The Classic Maya “collapse” has been attributed to environmental destruction, declining dietary health, and social changes such as increased warfare or changing economies. This study explores these models the use of ancient animal remains recovered from the Petexbatun archaeological sites.

The species found in the Petexbatun faunal collections are compared as proxy evidence for the ancient habitats and landscapes that would have existed across the sites. They reveal that the ancient landscape of the Petexbatun region used to be not significantly deforested or in a different way destroyed on the end of the Classic period. Bone chemistry of archaeological deer bones confirms that there used to be no significant expanse of agricultural fields on the expense of forested lands over the occupation of the region. The animal remains are next used to test a related model for the Maya collapse: dietary failure. Comparisons of the remains of food species from residential deposits indicate that the Petexbatun Maya were in no danger of famine or protein deficiency–hey neither overhunted their animal resources nor destroyed their habitats to the extent that dietary species were no longer to be had.

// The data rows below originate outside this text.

(** The WHERE clause of a listing. *)
Definition listed (f : JobFilter) (st : option JobState) (cursor : option (Z * string))
    (r : JobRow) : bool :=
  filter_predicates f r
  && match st with Some st => has_status (job_state_as_str st) r | None => true end
  && match cursor with
     | Some key => match key_cmp (row_key r) key with Lt => true | _ => false end
     | None => true
     end.

Definition select_jobs (f : JobFilter) (st : option JobState) (cursor : option (Z * string))
    (db : Db) : list JobRow :=
  sort_by row_cmp (filter (λ r, listed f st cursor r = true) (rows db)).

(** [collect::<Result<Vec<_>, _>>]: the first error. *)
Fixpoint collect_items (l : list JobRow) : result JobAdminError (list JobListItem) :=
  match l with
  | [] => Ok []
  | r :: l =>
      let? item := list_item r in
      let? items := collect_items l in
      Ok (item :: items)
  end.

Definition list_jobs (f : JobFilter) (st : option JobState) (page_size : Z) (cursor : string)
    (db : Db) : result JobAdminError JobPage :=
  let? _ := filter_validate f in
  let page_size := if (page_size =? 0)%Z then DEFAULT_PAGE_SIZE else page_size in
  ensure? (1 <=? page_size)%Z && (page_size <=? MAX_PAGE_SIZE)%Z
    else Invalid "page_size must be in 1..=200" in
  let? cursor := decode_cursor cursor f st in
  ensure? filter_params_ok f && match cursor with Some (_, id) => pg_text id | None => true end
    else AdminDatabase "invalid text" in
  let found := take (Z.to_nat (page_size + 1)) (select_jobs f st cursor db) in
  let has_more := bool_decide (Z.to_nat page_size < length found) in
  let? jobs := collect_items (take (Z.to_nat page_size) found) in
  let next := if has_more then (λ item, encode_cursor item f st) <$> last jobs else None in
  Ok (mkPage jobs next).

(** ** Paging visits every listed job once *)

(** Rows are stored under their identifier. *)
Definition keyed (db : Db) : Prop :=
  ∀ id r, db_jobs db !! id = Some r → job_id (spec r) = id.

Lemma key_cmp_antisym a b : key_cmp b a = CompOpp (key_cmp a b).
Proof.
  unfold key_cmp. rewrite Z.compare_antisym.
  destruct (a.1 ?= b.1)%Z; [apply text_cmp_antisym|done..].
Qed.

Lemma key_cmp_eq a b : key_cmp a b = Eq ↔ a = b.
Proof.
  destruct a as [x s], b as [y t]. unfold key_cmp. cbn.
  destruct (Z.compare_spec x y); [rewrite text_cmp_eq|..]; naive_solver lia.
Qed.

Lemma key_cmp_trans a b c : key_cmp a b = Lt → key_cmp b c = Lt → key_cmp a c = Lt.
Proof.
  destruct a as [x s], b as [y t], c as [z u]. unfold key_cmp. cbn.
  destruct (Z.compare_spec x y); destruct (Z.compare_spec y z); try done; intros H1 H2.
  - rewrite (proj2 (Z.compare_eq_iff _ _)) by lia. by eapply text_cmp_trans.
  - by rewrite (proj2 (Z.compare_lt_iff _ _)) by lia.
  - by rewrite (proj2 (Z.compare_lt_iff _ _)) by lia.
  - by rewrite (proj2 (Z.compare_lt_iff _ _)) by lia.
Qed.

Lemma row_cmp_antisym a b : row_cmp b a = CompOpp (row_cmp a b).
Proof. apply key_cmp_antisym. Qed.

Lemma row_cmp_le_trans a b c : row_cmp a b ≠ Gt → row_cmp b c ≠ Gt → row_cmp a c ≠ Gt.
Proof.
  unfold row_cmp. intros Hab Hbc.
  destruct (key_cmp (row_key b) (row_key a)) eqn:E1; [|..|done].
  { apply key_cmp_eq in E1. by rewrite <-E1. }
  destruct (key_cmp (row_key c) (row_key b)) eqn:E2; [|..|done].
  { apply key_cmp_eq in E2. by rewrite E2, E1. }
  by rewrite (key_cmp_trans _ _ _ E2 E1).
Qed.

Definition row_before (a b : JobRow) : Prop := row_cmp a b = Lt.

#[global] Instance row_before_dec a b : Decision (row_before a b).
Proof. unfold row_before. apply _. Defined.

Lemma row_before_asym a b : row_before a b → row_before b a → False.
Proof. unfold row_before. rewrite (row_cmp_antisym a b). intros ->. done. Qed.

Lemma elem_of_rows db r : r ∈ rows db ↔ ∃ id, db_jobs db !! id = Some r.
Proof.
  unfold rows. rewrite list_elem_of_fmap. split.
  - intros ([id r'] & -> & H). apply elem_of_map_to_list in H. eauto.
  - intros [id H]. exists (id, r). split; [done|]. by apply elem_of_map_to_list.
Qed.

An intriguing deposit of worked animal bone from the capital city of Dos Pilas offers a clue to the puzzle. Here, following the abandonment of the website online by the ruling elite, a circle of relatives group manufactured quantities of utilitarian bone artifacts, most probably for trade with other scattered communities in the region. This finding suggests the importance of re-evaluating socioeconomic causality for this transitional period in the Petexbatun and in different places in the southern Maya lowlands.